At 18, Al had nothing left to prove with multiple top 10 placings under his belt, back-to-back wins at the Advanced level at the AEC’s, and even a couple international events to boot. He’s no spring chicken, and a familiar face on cross country and social media alike. Without knowing the full backstory of what went into the decision to retire him, I am going to assume it was made in an effort to spare him any eventual breakdown that is inevitable to any athlete, horse or human, who is pushed past their prime.

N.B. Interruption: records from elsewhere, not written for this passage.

(* ===== verification/SessionFacts.v ===== *)
(** * Sessions: proofs

    Renewing a link is defined, keeps the handles of the three objects apart, and when it
    succeeds starts a new link; the invariant of sessions follows from that of links. *)

From stdpp Require Import prelude gmap sets list strings.
From Stdlib Require Import ZArith Lia.
From S2P Require Import Prelude Errors Types Frame FrameFacts Stream StreamFacts.
From S2P Require Import Transport SocketLogic Tcp TcpFacts Link LinkFacts Session.
Import Protocol.

(** ** Handles of the others during a call *)
Section Frame.
Context {W : Type} {G : SocketGhost W} {P : SocketPlatform W} {L : SocketPlatformLaws G P}.

(** After a call on an object with the handles [mine], those of another are still open and
    still its own. *)
Lemma owns_frame mine mine' log X (w w' : W) :
  owns (open_handles w ∖ mine) log mine' w' → X ⊆ open_handles w → X ## mine →
  X ⊆ open_handles w' ∧ X ## mine'.
Proof.
  intros (Hd & Ho & _) HX Hdis.
  assert (X ⊆ open_handles w ∖ mine) as Hsub
    by (intros h Hh; apply elem_of_difference; split; [by apply HX|by intros ?; apply (Hdis h)]).
  split; [rewrite Ho; etrans; [exact Hsub|apply union_subseteq_r]|].
  intros h Hh Hm. by apply (Hd h Hm), Hsub.
Qed.

Lemma owns_subset others log mine (w : W) : owns others log mine w → mine ⊆ open_handles w.
Proof. intros (_ & -> & _). apply union_subseteq_l. Qed.

(** A subset of the open handles, as ownership. *)
Lemma subset_owns mine (w : W) :
  mine ⊆ open_handles w → owns (open_handles w ∖ mine) (sent_bytes w) mine w.
Proof.
  intros Hm. split_and!; [|by apply union_difference_L|done].
  intros h Hh [_ Hn]%elem_of_difference. done.
Qed.
End Frame.

(** ** Renewing *)
Section Renew.
Context {EM : ErrorModel} {W : Type} {G : SocketGhost W} {P : SocketPlatform W}.
Context {L : SocketPlatformLaws G P} {N : TcpNetwork G P} (l : Limits).
Implicit Types c : link W.
Implicit Types s : session W.

(** The call is defined, and the object is [Q] afterwards. *)
Definition link_call {A} (r : outcome (TransportError + error_type) A * link W)
    (Q F : link W → Prop) : Prop :=
  match r with (Ok _, c') => Q c' | (Fail (inl _), c') => F c' | _ => False end.

Lemma drop_sink_ok c t :
  holdings c t →
  ∃ c', on_sink tcp_close c = (Ok tt, c') ∧ holdings c' t ∧ source c' = source c ∧
    confirmed c' = confirmed c ∧ delivered c' = delivered c.
Proof.
  intros (H1 & H2 & H3 & H4 & H5 & H6). unfold on_sink.
  pose proof (tcp_close_wp (open_handles (network c) ∖ stream_handles (sink c)) (sent_bytes (network c))
    (MkMachine (S:=TcpStream) (sink c) (network c) [])
    (λ _ m, owns (open_handles (network c) ∖ stream_handles (sink c)) (sent_bytes (network c)) ∅ (os m) ∧
       stream_handles (self m) = ∅) (λ _ _, False) (subset_owns _ _ H2)) as Hwp.
  unfold wp in Hwp. destruct (tcp_close _) as [[[]|e| |] m']; cbv iota in Hwp.
  2-4: destruct Hwp; intros w Hw _; split; [done|]; by destruct (sink c).
  destruct Hwp as [Ho Hh]; [intros w Hw _; split; [done|]; by destruct (sink c)|].
  eexists. split; [done|]. split; [|done]. unfold holdings. simpl. rewrite Hh.
  destruct (owns_frame _ _ _ _ _ _ Ho H1 H4) as [? _].
  destruct (owns_frame _ _ _ _ _ _ Ho H3 ltac:(done)) as [? _].
  split_and!; [done|apply empty_subseteq|done|apply disjoint_empty_r|done|apply disjoint_empty_l].
Qed.

Lemma dial_policy target : keeps_policy (dial (W:=W) target).
Proof. destruct target; [apply tcp_connect_policy|apply tcp_reconnect_policy]. Qed.

Lemma policy_ok_same t t' :
  policy_ok t → stream_policy <$> t' = stream_policy <$> t → policy_ok t'.
Proof.
  intros Ht He i ->. destruct t as [j|]; [|done]. simpl in He. injection He as ->. by apply Ht.
Qed.

Lemma dial_ok target c t :
  holdings c t → policy_ok (source c) →
  link_call (on_source (dial target) c)
    (λ c', holdings c' t ∧ policy_ok (source c') ∧ connected (source c') = true ∧
       confirmed c' = confirmed c ∧ delivered c' = delivered c)
    (λ c', holdings c' t ∧ policy_ok (source c') ∧
       confirmed c' = confirmed c ∧ delivered c' = delivered c).
Proof.
  intros (H1 & H2 & H3 & H4 & H5 & H6) Hpol. unfold on_source.
  set (m := MkMachine (source c) (network c) []).
  pose proof (subset_owns _ _ H1 : stream_owns _ _ m) as Ho.
  assert (wp (dial target) m
    (λ _ m', stream_owns (open_handles (network c) ∖ stream_handles (source c)) (sent_bytes (network c)) m' ∧
       connected (self m') = true)
    (λ _ m', stream_owns (open_handles (network c) ∖ stream_handles (source c)) (sent_bytes (network c)) m'))
    as Hwp.
  { destruct target as [e|]; simpl.
    - eapply wp_mono; [by apply (tcp_connect_wp _ _ e m Ho)| |]; simpl; tauto.
    - eapply wp_mono; [by apply (tcp_reconnect_wp _ _ m Ho)| |]; simpl; tauto. }
  pose proof (dial_policy target m) as Hp. unfold wp in Hwp.
  assert (∀ m' : machine TcpStream W,
    stream_owns (open_handles (network c) ∖ stream_handles (source c)) (sent_bytes (network c)) m' →
    holdings (MkLink (self m') (sink c) (decoder c) (os m') (confirmed c) (delivered c)) t) as Hh.
  { intros m' Ho'. unfold holdings. simpl.
    destruct (owns_frame _ _ _ _ _ _ Ho' H2 ltac:(by symmetry)) as [? ?].
    destruct (owns_frame _ _ _ _ _ _ Ho' H3 ltac:(by symmetry)) as [? ?].
    pose proof (owns_subset _ _ _ _ Ho'). by split_and!. }
  destruct (dial target m) as [[[]|e| |] m']; [| |done..]; simpl in Hp |- *.
  - destruct Hwp as [Ho' Hc]. split_and!; [by apply Hh|by eapply policy_ok_same|done..].
  - split_and!; [by apply Hh|by eapply policy_ok_same|done..].
Qed.

Lemma accept_ok s :
  holdings (current s) (acceptor s) →
  match on_acceptor listener_accept s with
  | (Ok stream, s') =>
      source (current s') = source (current s) ∧ acceptor s' = acceptor s ∧
      ends s' = ends s ∧ past s' = past s ∧
      confirmed (current s') = confirmed (current s) ∧ delivered (current s') = delivered (current s) ∧
      connected stream = true ∧
      stream_handles (source (current s)) ⊆ open_handles (network (current s')) ∧
      listener_handles (acceptor s) ⊆ open_handles (network (current s')) ∧
      stream_handles stream ⊆ open_handles (network (current s')) ∧
      stream_handles (source (current s)) ## stream_handles stream ∧
      stream_handles stream ## listener_handles (acceptor s)
  | (Fail (inl _), s') =>
      holdings (current s') (acceptor s') ∧ source (current s') = source (current s) ∧
      ends s' = ends s ∧ past s' = past s ∧
      confirmed (current s') = confirmed (current s) ∧ delivered (current s') = delivered (current s)
  | _ => False
  end.
Proof.
  destruct s as [c t e p]. simpl. intros (H1 & H2 & H3 & H4 & H5 & H6). unfold on_acceptor. simpl.
  set (m := MkMachine t (network c) []).
  pose proof (listener_accept_wp _ _ m (subset_owns _ _ H3)) as Hwp. unfold wp in Hwp.
  destruct (listener_accept m) as [[stream|err| |] m']; [| |done..]; simpl in Hwp |- *.
  - destruct Hwp as (Hself & Hc & _ & Hd & Ho & _).
    destruct (owns_frame _ _ _ _ _ _ Ho H1 H5) as [Hsrc Hdis]. apply disjoint_union_r in Hdis as [Hdis _].
    pose proof (owns_subset _ _ _ _ Ho) as Hopen. apply union_subseteq in Hopen as [? ?].
    by split_and!.
  - destruct Hwp as (Hself & Ho). unfold holdings. simpl. rewrite Hself.
    unfold listener_owns in Ho. rewrite Hself in Ho.
    destruct (owns_frame _ _ _ _ _ _ Ho H1 H5) as [? _].
    destruct (owns_frame _ _ _ _ _ _ Ho H2 H6) as [? _].
    pose proof (owns_subset _ _ _ _ Ho). by split_and!.
Qed.

(** ** The invariant *)
Hypothesis Hl : stream_limits_ok l.

Definition connection_inv s : Prop :=
  match ends s with
  | None =>
      holdings (current s) (acceptor s) ∧ confirmed (current s) = [] ∧ delivered (current s) = []
  | Some (a, b) =>
      a ≠ b ∧ listener_handles (acceptor s) ## {[a; b]} ∧
      link_inv (a:=a) (b:=b) l (listener_handles (acceptor s)) (current s)
  end.

Record session_inv s : Prop := MkSessionInv {
  inv_policy : policy_ok (source (current s));
  inv_past : Forall (λ e, e.2 `prefix_of` e.1) (past s);
  inv_connection : connection_inv s
}.

Lemma start_session_inv s : session_start s → session_inv s.
Proof.
  intros (Hh & Hp & He & Hpast & Hc & Hd).
  split; [done|by rewrite Hpast|]. unfold connection_inv. by rewrite He.
Qed.

(** Between connections or on one, the objects own their handles. *)
Lemma inv_holdings s : session_inv s → holdings (current s) (acceptor s).
Proof.
  intros [_ _ Hc]. unfold connection_inv in Hc. destruct (ends s) as [[a b]|]; [|apply Hc].
  destruct Hc as (Hab & Hr & Hi).
  destruct (inv_source _ _ _ Hi) as [Ha Hoa], (inv_sink _ _ _ Hi) as [Hb Hob].
  pose proof (inv_rest _ _ _ Hi) as Hro.
  split_and!; [done..| | |]; clear -Ha Hb Hr Hab; set_solver.
Qed.

Lemma inv_delivered s : session_inv s → delivered (current s) `prefix_of` confirmed (current s).
Proof.
  intros [_ _ Hc]. unfold connection_inv in Hc. destruct (ends s) as [[a b]|].
  - destruct Hc as (Hab & Hr & Hi). by apply (delivered_prefix l _ _ Hi).
  - destruct Hc as (_ & -> & ->). done.
Qed.

Lemma hang_up_inv s :
  session_inv s → ∃ s', hang_up s = (Ok tt, s') ∧ session_inv s' ∧ ends s' = None.
Proof.
  intros Hi. eexists. split; [done|]. split; [|done]. split; simpl.
  - apply (inv_policy _ Hi).
  - apply Forall_app. split; [apply (inv_past _ Hi)|]. apply Forall_singleton. by apply inv_delivered.
  - split_and!; [|done..]. apply (inv_holdings _ Hi).
Qed.

(** The connection that [accept] returned starts a link. *)
Lemma accepted_inv s stream :
  policy_ok (source (current s)) → Forall (λ e, e.2 `prefix_of` e.1) (past s) →
  connected (source (current s)) = true → connected stream = true →
  stream_handles (source (current s)) ⊆ open_handles (network (current s)) →
  listener_handles (acceptor s) ⊆ open_handles (network (current s)) →
  stream_handles stream ⊆ open_handles (network (current s)) →
  stream_handles (source (current s)) ## stream_handles stream →
  stream_handles (source (current s)) ## listener_handles (acceptor s) →
  stream_handles stream ## listener_handles (acceptor s) →
  let a := stream_value (source (current s)) in
  let b := stream_value stream in
  fresh_link a b (network (current s)) →
  session_inv
    (MkSession (MkLink (source (current s)) stream (new_stream l) (network (current s)) [] [])
       (acceptor s) (Some (a, b)) (past s)).
Proof.
  intros Hp Hpast Hcs Hct Hos Hol Hot Hd1 Hd2 Hd3 a b (Hlive & Hsent & Harr).
  destruct (connected_inv _ Hcs) as (i & Hi & Hv & Hh), (connected_inv _ Hct) as (j & -> & Hv' & Hh').
  assert (a = sock_value (stream_socket i)) as Ha by (unfold a; by rewrite Hi).
  rewrite <- Ha in Hh. change (sock_value (stream_socket j)) with b in Hh'.
  split; simpl; [done|done|]. unfold connection_inv. cbn [ends current acceptor].
  rewrite Hh in Hos, Hd1, Hd2. rewrite Hh' in Hot, Hd1, Hd3.
  split_and!; [intros Hab; rewrite Hab in Hd1; clear -Hd1; set_solver|clear -Hd2 Hd3; set_solver|].
  apply start_inv; [done| |done]. unfold link_start, stream_on. cbn [source sink network].
  rewrite Hh, Hh'. split_and!; done.
Qed.

Lemma renew_inv target s :
  session_inv s →
  (∀ a b, ends (renew l target s).2 = Some (a, b) →
     fresh_link a b (network (current (renew l target s).2))) →
  defined (renew l target s).1 ∧ session_inv (renew l target s).2.
Proof.
  intros Hi. unfold renew. destruct (hang_up_inv s Hi) as (s1 & E1 & [Hp1 Hpast1 Hc1] & He1).
  erewrite (method_bind_ok hang_up) by done. unfold connection_inv in Hc1. rewrite He1 in Hc1.
  destruct Hc1 as (Hh1 & Hcf & Hdl). destruct s1 as [c1 t e1 past1]. simpl in *. subst e1.
  destruct (drop_sink_ok c1 t Hh1) as (c2 & E2 & Hh2 & Hsrc & Hcf2 & Hdl2).
  erewrite (method_bind_ok (on_link (on_sink tcp_close))) by (unfold on_link; simpl; by rewrite E2).
  rewrite <- Hsrc in Hp1. rewrite Hcf in Hcf2. rewrite Hdl in Hdl2.
  pose proof (dial_ok target c2 t Hh2 Hp1) as Hd. unfold link_call in Hd.
  destruct (on_source (dial target) c2) as [[[]|[err|err]| |] c3] eqn:E3; [| |done..].
  2:{ erewrite method_bind_fail by (unfold on_link; simpl; by rewrite E3). simpl.
      destruct Hd as (Hh3 & Hp3 & Hcf3 & Hdl3). intros _. split; [done|].
      split; [done|done|]. split_and!; [done|simpl; congruence..]. }
  destruct Hd as (Hh3 & Hp3 & Hcon & Hcf3 & Hdl3).
  erewrite (method_bind_ok (on_link (on_source (dial target)))) by (unfold on_link; simpl; by rewrite E3).
  pose proof (accept_ok (MkSession c3 t None past1) Hh3) as Ha. simpl in Ha.
  destruct (on_acceptor listener_accept _) as [[stream|[err|err]| |] s4] eqn:E4; [| |done..].
  - destruct Ha as (Hs4 & Ht4 & _ & Hp4 & _ & _ & Hct & H1 & H2 & H3 & H4 & H5).
    erewrite method_bind_ok by done. simpl. intros Hf. split; [done|].
    apply accepted_inv; try (by rewrite Hs4) || (by rewrite Hp4) || (by rewrite Ht4) || done.
    + rewrite Hs4, Ht4. by destruct Hh3 as (_ & _ & _ & _ & ? & _).
    + by apply Hf.
  - destruct Ha as (Hh4 & Hs4 & He4 & Hp4 & Hcf4 & Hdl4).
    erewrite method_bind_fail by done. simpl. intros _. split; [done|].
    split; [by rewrite Hs4|by rewrite Hp4|]. unfold connection_inv. rewrite He4.
    split_and!; [done|congruence..].
Qed.

(** ** Steps of the link *)
Lemma submit_policy m c : stream_policy <$> source (submit l m c).2 = stream_policy <$> source c.
Proof.
  unfold submit, protocol_call. unfold mbind at 1, method_bind at 1.
  destruct (encode l m) as [frame| | |]; [|done..].
  pose proof (send_all_loop_policy (S (length frame)) frame 0 (MkMachine (source c) (network c) [])) as Hp.
  unfold mbind, method_bind, on_source, tcp_send_all.
  destruct (send_all_loop _ _ _ _) as [[| | |] m']; exact Hp.
Qed.

(** Calls of the server do not touch the client. *)
Lemma sink_source {A} (f : method (machine TcpStream W) TransportError A) : leaves (source (W:=W)) (on_sink f).
Proof. intros c. unfold on_sink. by destruct (f _) as [[| | |] m]. Qed.

Lemma decoder_source {A} (f : method StreamDecoder error_type A) : leaves (source (W:=W)) (on_decoder f).
Proof. intros c. unfold on_decoder. by destruct (f _) as [[| | |] d]. Qed.

Lemma pump_source n : leaves (source (W:=W)) (pump n).
Proof.
  unfold pump. apply leaves_bind; [apply sink_source|]. intros r.
  do 2 (apply leaves_bind; [apply decoder_source|]; intros ?). done.
Qed.

Lemma link_step_policy a b c c' :
  link_step (a:=a) (b:=b) l c c' → stream_policy <$> source c' = stream_policy <$> source c.
Proof.
  intros [m s Hm|n s Hn|s w Hw]; [apply submit_policy|by rewrite pump_source|done].
Qed.

Lemma session_step_inv s s' : session_inv s → session_step l s s' → session_inv s'.
Proof.
  intros Hi Hstep. destruct Hstep as [a b s c He Hc|target s Hf|s w He Hk].
  - split; simpl; [|apply (inv_past _ Hi)|].
    + eapply policy_ok_same; [apply (inv_policy _ Hi)|by eapply link_step_policy].
    + pose proof (inv_connection _ Hi) as Hcon. unfold connection_inv in *. rewrite He in *. simpl.
      destruct Hcon as (Hab & Hr & Hinv). split_and!; [done..|].
      by eapply (link_steps_inv l Hab _ Hr Hl _ _ Hinv), rtc_once.
  - by apply renew_inv.
  - pose proof (inv_connection _ Hi) as Hcon. unfold connection_inv in *. rewrite He in *.
    split; [apply Hi|apply Hi|]. unfold connection_inv. cbn [ends].
    destruct Hk as [Hk _]. unfold holdings in *. simpl in *. by rewrite Hk.
Qed.

Lemma session_steps_inv s s' : session_inv s → rtc (session_step l) s s' → session_inv s'.
Proof. intros Hi H. induction H as [|s s1 s2 Hs _ IH]; [done|]. by eapply IH, session_step_inv. Qed.

(** ** What the invariant says of all connections together *)
Lemma concat_prefixes (e : list (list Message * list Message)) :
  Forall (λ e, e.2 `prefix_of` e.1) e → concat e.*2 `sublist_of` concat e.*1.
Proof.
  induction 1 as [|[c d] e [k Hk] _ IH]; simpl in *; [done|]. subst c.
  rewrite <- app_assoc. apply sublist_app; [done|]. by apply sublist_inserts_l.
Qed.

Lemma inv_at_most_once s : session_inv s → all_delivered s `sublist_of` all_confirmed s.
Proof.
  intros Hi. apply sublist_app; [apply concat_prefixes, (inv_past _ Hi)|].
  destruct (inv_delivered s Hi) as [k ->]. by apply sublist_inserts_r.
Qed.
End Renew.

It is a relief to see top-riders make good decisions for their mounts, even if their adoring public clamors for more. Specifically, I am thinking of Valegro, who left the top of the dressage scene on a high note, even though we all could imagine him eeking out a couple more wins at least. The honor that Charlotte and team showed him in allowing him to age gracefully and without the pressure of GP competition was a fitting conclusion to a team that has been role models for the entire equestrian world.
But for those of us who cannot afford to turn our winningest (or only) mount out to field to live the high life, what do we do? With Foster, his wonderful brain allowed me to find him a home that afforded him a slower-paced life that kept him comfortable. But what if your champion that can no longer compete doesn’t have a personality that can be trusted with your average retirement scenario, such as therapy or trail riding homes?
It’s not a favorite thing to think about, and yet we all hope that we will see the day that we are able to retire our beloved horses to the good life. What is your plan for your horse, or what have you done to retire your horse in the past? What retirement situations at the highest levels did you particularly appreciate, or are there retirements that you felt happened a little too late?